What should never be saved in memory:

  • API keys, passwords, or secrets — belong in .env files
  • Raw conversation logs — session history already stores these
  • Task progress — "I am working on task #4" is session state, not a durable fact
  • Information about other users — memory is per-profile and per-user
  • Speculative or unverified claims — memory should contain confirmed facts, not hypotheses

Rule of thumb: memory should contain things that would still be true and useful three months from now. If information is only relevant for the current task, it belongs in the session conversation. If it's a secret, it belongs in environment configuration.

Takeaway

Memory across your four-agent team

Each profile has its own isolated memory. Here's what each agent on your SEO team (Ch9) carries forward:

Research specialist

Which sources work best for your niche, which filters you prefer, which keyword patterns have performed well.

SERP analyst

Which competitors consistently rank for your targets, which content formats rank well, which SERP features appear most often.

Content writer

Your brand voice rules, word count preferences, and structural patterns (listicles vs. long-form).

SEO manager

Comprehensive style rules, publishing standards, approval criteria, and all prior review decisions.

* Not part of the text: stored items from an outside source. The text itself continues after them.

Lemma glog_range b : 0 <= glog b <= 255.
Proof.
  assert ((0 <=? glog b) && (glog b <=? 255) = true) by
    (revert b; apply forall_byte; vm_compute; reflexivity).
  lia.
Qed.

Lemma mul_ix_inj i j i' j' :
  0 <= i -> 0 <= j < 256 -> 0 <= i' -> 0 <= j' < 256 ->
  mul_ix i j = mul_ix i' j' -> i = i' /\ j = j'.
Proof. unfold mul_ix. rewrite !Z.shiftl_mul_pow2 by lia. change (2 ^ 8) with 256. lia. Qed.

Lemma mul_ix_bound i j : 0 <= i < 256 -> 0 <= j < 256 -> (mul_ix i j < 65536)%N.
Proof. unfold mul_ix. rewrite Z.shiftl_mul_pow2 by lia. change (2 ^ 8) with 256. lia. Qed.

(** Only [gf_mul_table] differs between the states of [init_mul_table]. *)
Definition tabs (s : fec_state) : Prop :=
  gf_exp s = exp_tab /\ gf_log s = log_tab /\ inverse s = inv_tab.

Definition entry (i j : nat) : gf := mul_entry (byte_of (Z.of_nat i)) (byte_of (Z.of_nat j)).
Definition ix (i j : nat) : N := mul_ix (Z.of_nat i) (Z.of_nat j).

Lemma ix_inj i j i' j' : (j < 256)%nat -> (j' < 256)%nat -> ix i j = ix i' j' -> i = i' /\ j = j'.
Proof. intros ?? E. apply mul_ix_inj in E; lia. Qed.

Lemma ix_bound i j : (i < 256)%nat -> (j < 256)%nat -> (ix i j < 65536)%N.
Proof. intros. apply mul_ix_bound; lia. Qed.

(** The table [s] has the values [f] at the index pairs below 256 that satisfy
    [P], and the entries of [m0] outside. *)
Definition filled (m0 : gmap N gf) (f : nat -> nat -> gf) (P : nat -> nat -> Prop)
    (s : fec_state) : Prop :=
  tabs s /\
  (forall i j, (i < 256)%nat -> (j < 256)%nat -> P i j -> gf_mul_table s !! ix i j = Some (f i j)) /\
  (forall n, (65536 <= n)%N -> gf_mul_table s !! n = m0 !! n).

Lemma filled_set m0 f P (Q : nat -> nat -> Prop) s i j v :
  (i < 256)%nat -> (j < 256)%nat -> filled m0 f P s ->
  v = f i j -> (forall i' j', Q i' j' -> P i' j' \/ (i' = i /\ j' = j)) ->
  filled m0 f Q (set_mul (ix i j) v s).
Proof.
  intros Hi Hj (Ht & Hf & Ho) -> HQ. split; [exact Ht|]. split; simpl.
  - intros i' j' Hi' Hj' Hq. destruct (decide (ix i j = ix i' j')) as [E|E].
    + apply ix_inj in E as [<- <-]; try done. by rewrite lookup_insert_eq.
    + rewrite lookup_insert_ne by done. apply Hf; try done.
      destruct (HQ i' j' Hq) as [?|[-> ->]]; done.
  - intros n Hn. rewrite lookup_insert_ne; [by apply Ho|].
    pose proof (ix_bound i j Hi Hj). lia.
Qed.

The research specialist doesn't see the SEO manager's style rules; the content writer doesn't see the SERP analyst's competitive data. This isolation keeps each agent focused on facts relevant to its role. To share a rule across all profiles, add it to each profile's memory separately — or put it in a shared project context file in the working directory.

Memory is the mechanism that makes your agent team compound over time. The procedures in Ch8 define how each agent works. The coordination in Ch9 defines how the team works together. Memory defines what each agent carries forward. Together — procedures, coordination, and accumulated knowledge — these three layers are what make an agent team effective. Not the model. Not the tools. The accumulated context.

Your research specialist keeps returning keywords that are too competitive for your niche. You tell it to add a filter rule, and it patches the keyword research skill. But the same problem keeps recurring — the agent sometimes ignores the filter. Where else could you store this rule to make it harder to ignore? Why would that location help?